Once you have set the BAUD rate or are happy with the default, you need to upload this sketch to the Yún. Simply click ‘Upload’ to do this.

The importance of what we have just done with this simple sketch is thus:

Any serial activity on the USB port (connected to your PC) is also passed to the TX and RX pins of the Yun, but ALSO, any activity on the TX and RX pins of whatever is connected to the Yun, gets passed to the USB port connected to your PC. This way, we can start a serial connection, using PuTTY for example, to see what is going on!

If that didn’t make sense, read it again, you idiot! Only joking… In simple terms, we now have a bi-directional connection from the PC to the serial port of the device we have connected the Yun to. Everything that passes through either end will be received and transmitted to both devices.

With that said, we now have to connect our TX, RX and GND pins to our serial or UART device. The devices normally have a 4 pin layout of V++ TX RX GND. Many times, the V++ pin is not required and will infact stop all communication if connected.

I have also had circumstances where if one of the TX or RX pins are connected before the device is powered on will cause no communication. Be patient and try different things if you don’t get a result the first time. If you get anything, be it garbled lines of crap scrolling across the screen, simply try and swap the TX and RX lines. You ARE getting closer to a result.

So the green wire is going to RX, the grey TX and the white GND. Orange is the voltage line and is not connected. As you can see, it is nearly touching a metal desk, so please ignore that as I continue. You can see the ‘ON’ LED and the top two (if your head was upside down) are RX and TX.

OK, so we’re nearly at the end of our adventure! Let’s hook this baby up to power and see what we get…

If you haven’t already got it, head over to https://www.chiark.greenend.org.uk/~sgtatham/putty/latest.html and grab PuTTY for your operating system and install it. Once opened, you will see many options. Don’t fret, all we have to do is gather the information you have already learned from this tutorial and feed them in.

Firstly, select ‘Serial’ from the radio options under ‘Connection type:’ and then type in the COMX port we grabbed from the Device Manager in the ‘Serial line’ field. Then, type in the BAUD speed that your device is capable of. If you don’t know it, start from 115200 and then work through the options you aquired from viewing the Device Manager port settings for the COM port your Arduino is connected to. Finally, click ‘Open’ and a black screen will open. You will hopefully see data when your device is powered on.

There we have it! Human-readable text from a serial connection!

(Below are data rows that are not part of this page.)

(** C1, as the code has it: mNextPullTimeNs is the minimum of the next pull
    times of all records (NO_ALARM_UPDATE when there is none) after every
    run of operations from the initial state in which nothing is
    unregistered and every due receiver can be promoted when an alarm fires.
    Operation by operation: after OnAlarmFired it is the minimum over the
    records other than the due ones whose receiver could not be promoted;
    RegisterReceiver keeps it the minimum over all records;
    UnRegisterReceiver does not change it, so that it stays a lower bound of
    the next pull times of the records that are left. *)
Theorem deadline_after_operations
    (isVendorPulledAtom : Z → bool) (defaultCoolDownNs defaultPullTimeoutNs : Z) :
  (∀ table ops,
     run_keeps_minimum isVendorPulledAtom defaultCoolDownNs defaultPullTimeoutNs
       ops (initial table) →
     deadline_is_minimum
       (run isVendorPulledAtom defaultCoolDownNs defaultPullTimeoutNs ops (initial table)))
  ∧ (∀ env t st,
       times_in_range st →
       mNextPullTimeNs (OnAlarmFired env t st)
       = minimum_or NO_ALARM_UPDATE
           ((λ kr, nextPullTimeNs kr.2)
              <$> filter (λ kr, accounted env t kr = true)
                    (all_receivers (OnAlarmFired env t st))))
  ∧ (∀ tagId rcv next interval st,
       int64_range next → times_in_range st →
       deadline_is_minimum st →
       deadline_is_minimum (RegisterReceiver tagId rcv next interval st))
  ∧ (∀ tagId rcv st,
       mNextPullTimeNs (UnRegisterReceiver tagId rcv st) = mNextPullTimeNs st
       ∧ (deadline_is_lower_bound st →
          deadline_is_lower_bound (UnRegisterReceiver tagId rcv st))).
Proof.
  split; [| split; [| split]].
  - intros table ops Hok.
    apply (run_deadline_is_minimum _ _ _ ops (initial table)); [| | done].
    + apply times_in_range_initial.
    + apply deadline_is_minimum_initial.
  - apply deadline_OnAlarmFired.
  - apply deadline_RegisterReceiver.
  - intros tagId rcv st. split.
    + apply mNextPullTimeNs_UnRegisterReceiver.
    + apply deadline_is_lower_bound_UnRegisterReceiver.
Qed.

Lemma deadline_after_operations_witness :
  deadline_is_minimum
    (run sample_isVendorPulledAtom 0 0
       [OpRegisterReceiver 10005 1%nat 0 (60 * NS_PER_SEC);
        OpOnAlarmFired sample_env (185 * NS_PER_SEC)]
       (initial sample_table)).
Proof.
  apply (proj1 (deadline_after_operations sample_isVendorPulledAtom 0 0)).
  cbn [run_keeps_minimum keeps_minimum]. split; [| split; [| exact I]].
  - unfold int64_range, INT64_MIN, INT64_MAX. lia.
  - intros kr _. unfold accounted. apply orb_true_r.
Defined.

(** C1, as stated, fails in two ways. After the only receiver is
    unregistered, mNextPullTimeNs is still the time of that receiver and not
    NO_ALARM_UPDATE; and after an alarm at which the receiver 9, due at 50,
    cannot be promoted, mNextPullTimeNs is the new time of the receiver 4
    although the record of 9 is still there with the time 50. *)
Lemma deadline_is_not_always_minimum :
  ¬ deadline_is_minimum (UnRegisterReceiver 10005 1%nat sample_subscribed)
  ∧ ¬ deadline_is_minimum (OnAlarmFired sample_env_gone 100 sample_two).
Proof.
  split; intros H; vm_compute in H; discriminate.
Qed.
(** * pyTMD: compute_tidal_elevations.py

    A shallow embedding of the driver [compute_tidal_elevations.py] (model
    selection, time normalisation, masked harmonic constants, calls of the
    synthesizer and of the minor-constituent inference, fill-value policy,
    CSV output, command line) and the properties its specification states.

    Conventions.
    - [f8] values are binary64 floats: Rocq's primitive [float].
    - Python code that can raise returns a [result]; effects (calls of the
      pyTMD routines, files, standard output) are appended to a trace that
      is threaded through the monad [M].
    - The pyTMD routines, numpy's complex kernels and the operating system
      are not part of this file of the repository: they are fields of the
      record [Env], and the theorems hold whatever they are. *)

From Stdlib Require Import List String Ascii ZArith Bool Lia Floats DecimalString.
From Stdlib Require DecimalFacts DecimalPos.
Import ListNotations.

Local Open Scope string_scope.

(** [s in l] for a string and a tuple or list of strings. *)
Definition str_in (s : string) (l : list string) : bool :=
  existsb (String.eqb s) l.

(** [l.append(x)]. *)
Definition snoc {A : Type} (l : list A) (x : A) : list A := (l ++ [x])%list.

(* ================================================================== *)
(** * Python's fixed-point presentation of a float ([format(x, '0.Nf')]) *)
(* ================================================================== *)

Module PyFormat.

(** The line feed written by ['\n']. *)
Definition nl : string := String (ascii_of_nat 10) EmptyString.

(** Quotient of [num / den] rounded to the nearest integer, ties to even:
    the rounding of a correctly rounded decimal conversion. *)
Definition round_half_even (num den : Z) : Z :=
  let q := (num / den)%Z in
  let r := (num mod den)%Z in
  if (2 * r <? den)%Z then q
  else if (den <? 2 * r)%Z then (q + 1)%Z
  else if Z.even q then q else (q + 1)%Z.

Definition digits (n : Z) : string :=
  NilEmpty.string_of_uint (N.to_uint (Z.to_N n)).

Fixpoint zeros (n : nat) : string :=
  match n with
  | O => EmptyString
  | S k => String "0"%char (zeros k)
  end.

Definition pad_zeros (width : nat) (s : string) : string :=
  zeros (width - String.length s) ++ s.

(** [scaled] is the magnitude times [10 ^ prec], already rounded. *)
Definition fixed (prec : nat) (neg : bool) (scaled : Z) : string :=
  let p10 := (10 ^ Z.of_nat prec)%Z in
  (if neg then "-" else "")
    ++ digits (scaled / p10)
    ++ (match prec with
        | O => ""
        | S _ => "." ++ pad_zeros prec (digits (scaled mod p10))
        end).

(** The magnitude [m * 2 ^ e] times [10 ^ prec], rounded half to even. *)
Definition scale (prec : nat) (m : positive) (e : Z) : Z :=
  let p10 := (10 ^ Z.of_nat prec)%Z in
  if (0 <=? e)%Z then (Z.pos m * 2 ^ e * p10)%Z
  else round_half_even (Z.pos m * p10) (2 ^ (- e)).
(** * raycast.c: the scene reader and the ray/primitive intersection routines

    A shallow embedding of [raycast.c] and what holds of it.

    - The intersection routines [plane_intersection] and
      [sphere_intersection] are pure functions over C [double]s.  They are
      embedded over Rocq's primitive floats: a [double] is an IEEE 754
      binary64 number, every operation of the source ([+], [-], [*], [/],
      [sqrt], [<], [>]) is the IEEE one, rounded to nearest on its own,
      with NaN, the infinities and the two zeros.
    - The scene reader [read_scene] and its character level helpers
      [next_c], [expect_c], [skip_ws], [next_string], [next_number] and
      [next_vector] are embedded in a state monad over the state of the
      process (the stream, the global [line], what was written to
      [stderr], the array of objects, what uninitialised storage holds),
      whose computations may end the process ([exit]).  Loops take an
      iteration budget; Part XI shows which budgets are enough.

    Parts I to V are the program and the vocabulary of the statements,
    Parts VI to XI the proofs. *)

From Stdlib Require Import ZArith List Ascii String Bool Lia Floats.
Import ListNotations.

(* ================================================================== *)
(** * Part I: vectors and the intersection routines                    *)
(* ================================================================== *)

(** A [double[3]] as the program uses it: three components, read by index
    0, 1 and 2. *)
Record vec3 : Set := mkVec { v0 : float; v1 : float; v2 : float }.
(** * ai-testing-mcp: the tool-dispatch server of [src/index.ts]

    A shallow embedding of the class [AITestingMCPServer]: the tool
    registry served by the two transports, the call dispatcher of the
    standard-stream handler and of [runHTTP], and the tool handlers that
    the dispatcher reaches ([analyzeCodebase], [runTests] and their
    helpers).

    Conventions.
    - JavaScript values that cross the wire are terms of [jsval]; a
      number is written as an integer literal and stands for the double
      that [JSON.parse] makes of it.
    - Strings are byte strings; [toLowerCase] acts on ASCII letters.
    - What the host decides (the file system, the subprocess, the
      environment, the text of runtime-generated error messages, the
      matches of the regular expressions) is read from a [Host] record.
    - The file system below a project root is a finite tree taken at one
      instant; an entry of it may be one that [fs.stat] rejects or a
      directory that [fs.readdir] rejects.
    - Asynchronous code is sequentialised: every [await] is a bind of the
      monad [M], which carries the log of observable events (a tool
      handler entered, a subprocess started, a subprocess signalled) and
      the raised exception, if any. *)

From Stdlib Require Import String Ascii List ZArith Bool Lia.
From Stdlib Require Import DecimalString.
Import ListNotations.
Open Scope string_scope.

Set Implicit Arguments.
Set Warnings "-register-all".


(* ================================================================== *)
(** ** String primitives of the JavaScript runtime *)

Module Str.

(** [s.startsWith(p)] *)
Definition startsWith (s p : string) : bool := String.prefix p s.

(** [s.slice(n)] for [0 <= n]. *)
Definition slice (n : nat) (s : string) : string :=
  String.substring n (String.length s - n) s.

(** [s.endsWith(p)] *)
Definition endsWith (s p : string) : bool :=
  (String.length p <=? String.length s)%nat
  && String.eqb (slice (String.length s - String.length p) s) p.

The awesome thing about having both RX and TX pins connected is, we can also send commands using PuTTY like Ctrl-C (^C) etc. to interface with a bootloader. The possibilities are varied if you put your mind to it. If you get no response even though the output is telling you what to press, it may just be that the manufacturers of the device have disabled it. At least you tried!

I hope this has helped somebody. If it has, I really would appreciate a quick comment or feedback on where I can improve. For now, see ya’ later guys! Dave.